The task: Nothing but the line holding "option (list A))" and the lines after it, through the end of the records, should be set down, each exactly as it is.
*** Material to process Section Begins ***
(** * rnsh listener session (src/rnsh/session.py)

    A shallow embedding of [ListenerSession]: the per-link protocol state
    machine, its timeout watchdogs, the authentication gate, command
    resolution and the [pump] stream multiplexer.

    Python objects that are shared by reference (the class-level
    [default_command] list and the command-line lists carried by
    messages) live in an explicit object store, so that aliasing is
    visible.  Methods are written in a state-and-exception monad over the
    program state seen by one session. *)

From Stdlib Require Import ZArith QArith String List Bool Lia.
From Stdlib Require Strings.Byte.
From stdpp Require Import base option list gmap.

Local Open Scope string_scope.
Local Open Scope Z_scope.
Delimit Scope byte_scope with byte.

(** ** Python helpers *)

Module Py.

(** [max(a, b)] on numbers: the first argument unless the second is
    strictly greater.  Times are modelled as rationals. *)
Definition max (a b : Q) : Q := if Qle_bool b a then a else b.

(** Clamp a slice bound [k] against a sequence of length [n], as the
    slicing protocol does: negative bounds count from the end. *)
Definition slice_index (k : Z) (n : nat) : nat :=
  if k <? 0 then Z.to_nat (Z.max 0 (Z.of_nat n + k))
  else Nat.min (Z.to_nat k) n.

(** [l[:k]] *)
Definition slice_to {A} (l : list A) (k : Z) : list A :=
  take (slice_index k (length l)) l.

(** [l[k:]] *)
Definition slice_from {A} (l : list A) (k : Z) : list A :=
  drop (slice_index k (length l)) l.

(** Truthiness of an optional list: [None] and [[]] are falsy. *)
Definition truthy_list {A} (o : option (list A)) : bool :=
  match o with
  | Some (_ :: _) => true
  | _ => false
  end.

(** Truthiness of an optional string. *)
Definition truthy_str (o : option string) : bool :=
  match o with
  | Some s => negb (String.eqb s EmptyString)
  | None => false
  end.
*** Material to process Section Ends ***
Output for this exercise:
Definition truthy_list {A} (o : option (list A)) : bool :=
  match o with
  | Some (_ :: _) => true
  | _ => false
  end.

(** Truthiness of an optional string. *)
Definition truthy_str (o : option string) : bool :=
  match o with
  | Some s => negb (String.eqb s EmptyString)
  | None => false
  end.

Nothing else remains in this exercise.